(** * realm-profiler: a shallow embedding of [profiler.go]

    The development follows the layout of the Go source:
    constants and records, the random identifier generator
    ([randomString]), the command builder ([generateCommand]), the
    command runner ([executeCommand]), the worker loop ([executeTask]),
    the CSV persister ([saveLogs]) and the two pieces of [main] that
    coordinate goroutines (the semaphore-gated spawn loop and the signal
    handler).

    Conventions.
    - Go [int] and [time.Duration] values are integers of [Z]; instants of
      the monotonic clock are nanosecond counts in [Z].
    - Go strings are byte strings, modelled by [string].
    - A Go panic is the [Panic] constructor of [result].
    - Every source of nondeterminism (the clock, the random source, the
      outcome of external commands, file-system failures, the scheduler)
      is an explicit input of the definitions. *)

From Stdlib Require Import ZArith List String Ascii Bool Lia DecimalString.
Import ListNotations.
Open Scope string_scope.
Open Scope Z_scope.

(** ** Results of code that may panic *)

Inductive result (A : Type) : Type :=
| Ok (a : A)
| Panic (msg : string).
Arguments Ok {A} a.
Arguments Panic {A} msg.

Definition bind {A B : Type} (m : result A) (k : A -> result B) : result B :=
  match m with
  | Ok a => k a
  | Panic msg => Panic msg
  end.

Notation "x <- m ;; k" := (bind m (fun x => k))
  (at level 61, m at next level, right associativity).
Notation "' p <- m ;; k" := (bind m (fun p => k))
  (at level 61, p pattern, m at next level, right associativity).

(** ** Constants (profiler.go, lines 19-26) *)

Definition gasFee : Z := 10000000.
Definition gasWanted : Z := 800000.
Definition csvFile : string := "pc_profiler.csv".
Definition MaxPackageLength : Z := 20.
Definition BalanceQuery : string :=
  "gnokey query bank/balances/g1jg8mtutu9khhfwc4nxmuhcpftf0pajdhfvsqf5".
Definition DefaultChainId : string := "dev".

(** ** Time

    [time.Time] values are read from the monotonic clock; [time.Duration]
    is a signed 64-bit nanosecond count, and [Time.Sub] saturates at its
    bounds. *)

Definition Time := Z.
Definition Duration := Z.

Definition Second : Duration := 1000000000.
Definition minDuration : Duration := - 2 ^ 63.
Definition maxDuration : Duration := 2 ^ 63 - 1.

Definition saturate (d : Z) : Duration :=
  Z.max minDuration (Z.min maxDuration d).

Definition Time_Sub (t u : Time) : Duration := saturate (t - u).
Definition Time_Add (t : Time) (d : Duration) : Time := t + d.

Record ExecutionLog : Type := mkExecutionLog {
  Timestamp : Time;
  ResponseTime : Duration
}.

(** ** The random source

    [math/rand] is a stream of draws; [raw] lists the draws and [pos] is
    the index of the next one.  [rand.Intn n] panics for [n <= 0] and
    otherwise returns a value of [[0, n)]. *)

Record Rng : Type := mkRng {
  raw : nat -> Z;
  pos : nat
}.

Definition rand_Intn (n : Z) (r : Rng) : result (Z * Rng) :=
  if n <=? 0 then Panic "invalid argument to Intn"
  else Ok (raw r (pos r) mod n, mkRng (raw r) (S (pos r))).

(** ** randomString (profiler.go, lines 311-318) *)

Definition charset : string := "abcdefghijklmnopqrstuvwxyz".

Definition len (s : string) : Z := Z.of_nat (String.length s).

(** [s[i]]: indexing a string panics outside [[0, len s)]. *)
Definition index (s : string) (i : Z) : result ascii :=
  if i <? 0 then Panic "index out of range"
  else match String.get (Z.to_nat i) s with
       | Some c => Ok c
       | None => Panic "index out of range"
       end.

(** The [for i := range b] loop, run for the [n] cells of [b]. *)
Fixpoint randomString_loop (n : nat) (r : Rng) : result (string * Rng) :=
  match n with
  | O => Ok (EmptyString, r)
  | S n' =>
      '(i, r1) <- rand_Intn (len charset) r ;;
      c <- index charset i ;;
      '(s, r2) <- randomString_loop n' r1 ;;
      Ok (String c s, r2)
  end.

(** [make([]byte, length)] panics for a negative length. *)
Definition randomString (length : Z) (r : Rng) : result (string * Rng) :=
  if length <? 0 then Panic "makeslice: len out of range"
  else randomString_loop (Z.to_nat length) r.

Definition is_lower (c : ascii) : bool :=
  let n := nat_of_ascii c in (97 <=? n)%nat && (n <=? 122)%nat.

Fixpoint all_lower (s : string) : bool :=
  match s with
  | EmptyString => true
  | String c s' => is_lower c && all_lower s'
  end.

(** The letter selected by draw number [k] of the source. *)
Definition letter (draws : nat -> Z) (k : nat) : ascii :=
  match String.get (Z.to_nat (draws k mod 26)) charset with
  | Some c => c
  | None => zero
  end.

Fixpoint letters (draws : nat -> Z) (k n : nat) : string :=
  match n with
  | O => EmptyString
  | S n' => String (letter draws k) (letters draws (S k) n')
  end.

(** ** generateCommand (profiler.go, lines 235-267) *)

(** [%d] of [fmt.Sprintf]. *)
Definition fmt_d (z : Z) : string := NilZero.string_of_int (Z.to_int z).

Definition is_empty (s : string) : bool := (s =? EmptyString)%string.

(** The three [fmt.Sprintf] templates, with every [%s] and [%d] filled in. *)
Definition addpkgCommand (packageName pkgDir chainID remote keyName : string)
  : string :=
  "gnokey maketx addpkg --pkgpath 'gno.land/r/" ++ packageName
  ++ "' --pkgdir " ++ pkgDir ++ " "
  ++ "--gas-fee " ++ fmt_d gasFee ++ "ugnot --gas-wanted " ++ fmt_d gasWanted
  ++ " --broadcast "
  ++ "--chainid " ++ chainID ++ " --remote " ++ remote
  ++ " --insecure-password-stdin=true " ++ keyName.

Definition callCommand (packageName functionName chainID remote keyName : string)
  : string :=
  "gnokey maketx call --pkgpath 'gno.land/r/" ++ packageName
  ++ "' --func " ++ functionName ++ " "
  ++ "--gas-fee " ++ fmt_d gasFee ++ "ugnot --gas-wanted " ++ fmt_d gasWanted
  ++ " --broadcast "
  ++ "--chainid " ++ chainID ++ " --remote " ++ remote
  ++ " --insecure-password-stdin=true " ++ keyName.

Definition qrenderCommand (packageName remote : string) : string :=
  "gnokey query vm/qrender --data '" ++ packageName ++ ":' --remote " ++ remote.

Definition generateCommand
  (mode packageName functionName remote keyName pkgDir chainID : string)
  (r : Rng) : result (string * Rng) :=
  '(packageName, r) <-
     (if is_empty packageName then randomString MaxPackageLength r
      else Ok (packageName, r)) ;;
  let functionName :=
    if is_empty functionName then "Main" else functionName in
  if (mode =? "addpkg")%string then
    Ok (addpkgCommand packageName pkgDir chainID remote keyName, r)
  else if (mode =? "addpkg+call")%string then
    Panic "Programming error: addpkg+call should be 2 separate calls to generateCommand."
  else if (mode =? "call")%string then
    Ok (callCommand packageName functionName chainID remote keyName, r)
  else if (mode =? "balanceQuery")%string then
    Ok (BalanceQuery, r)
  else if (mode =? "qrender")%string then
    Ok (qrenderCommand packageName remote, r)
  else Panic "Invalid mode".

(** ** executeCommand (profiler.go, lines 269-292) *)

(** The [exec.Cmd] that is built: program, arguments and the bytes that
    the child process can read from its standard input before end of
    file. *)
Record Cmd : Type := mkCmd {
  Path : string;
  Args : list string;
  Stdin : string
}.

(** What [cmd.Run] does is decided by the outside world: the captured
    output streams, the error (if any) and the time the call took. *)
Record RunOutcome : Type := mkRunOutcome {
  run_stdout : string;
  run_stderr : string;
  run_err : option string;
  run_elapsed : N
}.

(** Lines written to the console, with their arguments. *)
Inductive Msg : Type :=
| MsgExecuting (cmdStr : string)
| MsgWarning (err : string)
| MsgCommandError (err : string)
| MsgStderr (text : string)
| MsgCompleted (duration : Duration)
| MsgCreateFailed (err : string)
| MsgStopping
| MsgAboutToStart.

Definition newline : string := String (ascii_of_nat 10) EmptyString.

Definition exec_Command (command password : string) : Cmd :=
  mkCmd "bash" ["-c"; command]
        (if negb (is_empty password) then password ++ newline else newline).

Definition executeCommand (command password : string) (o : RunOutcome)
  : Cmd * list Msg * (string * option string) :=
  let cmd := exec_Command command password in
  let msgs :=
    match run_err o with
    | Some e => [MsgCommandError e; MsgStderr (run_stderr o)]
    | None => []
    end in
  (cmd, msgs, (run_stdout o, run_err o)).

(** ** executeTask (profiler.go, lines 170-233) *)

(** The arguments that the loop never assigns. *)
Record Config : Type := mkConfig {
  mode : string;
  functionName : string;
  remote : string;
  keyName : string;
  pkgDir : string;
  chainID : string;
  maxQPS : Z;
  password : string
}.

(** The locals of the loop; [packageName] is the argument that line 218
    overwrites. *)
Record Worker : Type := mkWorker {
  queryCount : Z;
  lastQueryTime : Time;
  packageName : string;
  firstLoop : bool
}.

(** What a worker does, in the order it does it: it lets an operation
    through the throttle (line 185, with the start of the current
    window, the count after the increment and the last clock reading),
    it sleeps (line 182, with the start of the current window, the
    duration asked for and the time of waking), it prints, it runs a
    command, it appends a sample to the log. *)
Inductive Event : Type :=
| EvAdmit (window : Time) (count : Z) (at_time : Time)
| EvSleep (window : Time) (d : Duration) (wake : Time)
| EvPrint (m : Msg)
| EvRun (c : Cmd) (started finished : Time)
| EvAppend (x : ExecutionLog).

(** What a worker shares with its surroundings: the clock, the random
    source, the slice [*logs], and the history of what it did. *)
Record World : Type := mkWorld {
  now : Time;
  rng : Rng;
  logs : list ExecutionLog;
  trace : list Event
}.

(** The inputs of one turn of the loop.  Each [dt_] field is the time
    that passes before the clock reading it is named after. *)
Record Inputs : Type := mkInputs {
  dt_check : N;
  dt_reset : N;
  dt_until : N;
  dt_oversleep : N;
  dt_start : N;
  run1 : RunOutcome;
  run2 : RunOutcome;
  dt_since : N;
  dt_stamp : N
}.

Definition tick (dt : N) (wd : World) : World :=
  mkWorld (now wd + Z.of_N dt) (rng wd) (logs wd) (trace wd).

Definition emit (e : Event) (wd : World) : World :=
  mkWorld (now wd) (rng wd) (logs wd) (trace wd ++ [e])%list.

Definition emit_all (es : list Event) (wd : World) : World :=
  mkWorld (now wd) (rng wd) (logs wd) (trace wd ++ es)%list.

Definition set_rng (r : Rng) (wd : World) : World :=
  mkWorld (now wd) r (logs wd) (trace wd).

(** [time.Sleep d] returns at once when [d <= 0] and otherwise after at
    least [d]. *)
Definition time_Sleep (d : Duration) (over : N) (wd : World) : World :=
  mkWorld (now wd + Z.max 0 d + Z.of_N over) (rng wd) (logs wd) (trace wd).

Inductive Throttle : Type := Admit | Defer.

(** Lines 177-185: the window reset, the cap test and the increment.
    The count stays at or below the cap, so the increment cannot
    overflow. *)
Definition throttle (maxQPS : Z) (inp : Inputs) (w : Worker) (wd : World)
  : Throttle * Worker * World :=
  let wd := tick (dt_check inp) wd in
  let '(w, wd) :=
    if Second <=? Time_Sub (now wd) (lastQueryTime w) then
      let wd := tick (dt_reset inp) wd in
      (mkWorker 0 (now wd) (packageName w) (firstLoop w), wd)
    else (w, wd) in
  if maxQPS <=? queryCount w then
    let wd := tick (dt_until inp) wd in
    let d := Time_Sub (Time_Add (lastQueryTime w) Second) (now wd) in
    let wd := time_Sleep d (dt_oversleep inp) wd in
    (Defer, w, emit (EvSleep (lastQueryTime w) d (now wd)) wd)
  else
    let w := mkWorker (queryCount w + 1) (lastQueryTime w)
                      (packageName w) (firstLoop w) in
    (Admit, w, emit (EvAdmit (lastQueryTime w) (queryCount w) (now wd)) wd).

(** One call of [executeCommand] inside the loop: the clock advances by
    the time the command took and the call is recorded. *)
Definition run_command (command : string) (cfg : Config) (o : RunOutcome)
  (wd : World) : option string * World :=
  let '(cmd, msgs, (_, err)) := executeCommand command (password cfg) o in
  let started := now wd in
  let wd := tick (run_elapsed o) wd in
  (err, emit_all (EvRun cmd started (now wd) :: map EvPrint msgs) wd).

Definition print_if (b : bool) (m : Msg) (wd : World) : World :=
  if b then emit (EvPrint m) wd else wd.

Definition is_composite (cfg : Config) : bool :=
  (mode cfg =? "addpkg+call")%string.

(** Lines 187-231: the commands of one operation and its log entry. *)
Definition operation (cfg : Config) (inp : Inputs) (w : Worker) (wd : World)
  : result (Worker * World) :=
  let firstMode := if is_composite cfg then "addpkg" else mode cfg in
  '(pkg, r) <-
     (if is_composite cfg && is_empty (packageName w)
      then randomString MaxPackageLength (rng wd)
      else Ok (packageName w, rng wd)) ;;
  '(cmdStr, r) <-
     generateCommand firstMode pkg (functionName cfg) (remote cfg)
                     (keyName cfg) (pkgDir cfg) (chainID cfg) r ;;
  let wd := set_rng r wd in
  let wd := print_if (firstLoop w) (MsgExecuting cmdStr) wd in
  let wd := tick (dt_start inp) wd in
  let start := now wd in
  let '(err, wd) := run_command cmdStr cfg (run1 inp) wd in
  let wd :=
    match err with
    | Some e => emit (EvPrint (MsgWarning e)) wd
    | None => wd
    end in
  '(pkg, wd) <-
     (if is_composite cfg then
        '(cmdStr2, r) <-
           generateCommand "call" pkg (functionName cfg) (remote cfg)
                           (keyName cfg) (pkgDir cfg) (chainID cfg) (rng wd) ;;
        let wd := set_rng r wd in
        let '(_, wd) := run_command cmdStr2 cfg (run2 inp) wd in
        let wd := print_if (firstLoop w) (MsgExecuting cmdStr2) wd in
        Ok (EmptyString, wd)
      else Ok (pkg, wd)) ;;
  let wd := tick (dt_since inp) wd in
  let duration := Time_Sub (now wd) start in
  let wd := emit (EvPrint (MsgCompleted duration)) wd in
  let wd := tick (dt_stamp inp) wd in
  let x := mkExecutionLog (now wd) duration in
  let wd := mkWorld (now wd) (rng wd) (logs wd ++ [x])%list
                    (trace wd ++ [EvAppend x])%list in
  Ok (mkWorker (queryCount w) (lastQueryTime w) pkg false, wd).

┄┄┄┄┄┄┄┄┄┄

**YOUR OBJECTIVE**:
Reproduce word for word the material above, starting with the line that has "Definition Duration := Z." and stopping after the line that has "else Ok (raw".

**ANSWER TO THE EXERCISE**:
Definition Duration := Z.

Definition Second : Duration := 1000000000.
Definition minDuration : Duration := - 2 ^ 63.
Definition maxDuration : Duration := 2 ^ 63 - 1.

Definition saturate (d : Z) : Duration :=
  Z.max minDuration (Z.min maxDuration d).

Definition Time_Sub (t u : Time) : Duration := saturate (t - u).
Definition Time_Add (t : Time) (d : Duration) : Time := t + d.

Record ExecutionLog : Type := mkExecutionLog {
  Timestamp : Time;
  ResponseTime : Duration
}.

(** ** The random source

    [math/rand] is a stream of draws; [raw] lists the draws and [pos] is
    the index of the next one.  [rand.Intn n] panics for [n <= 0] and
    otherwise returns a value of [[0, n)]. *)

Record Rng : Type := mkRng {
  raw : nat -> Z;
  pos : nat
}.

Definition rand_Intn (n : Z) (r : Rng) : result (Z * Rng) :=
  if n <=? 0 then Panic "invalid argument to Intn"
  else Ok (raw r (pos r) mod n, mkRng (raw r) (S (pos r))).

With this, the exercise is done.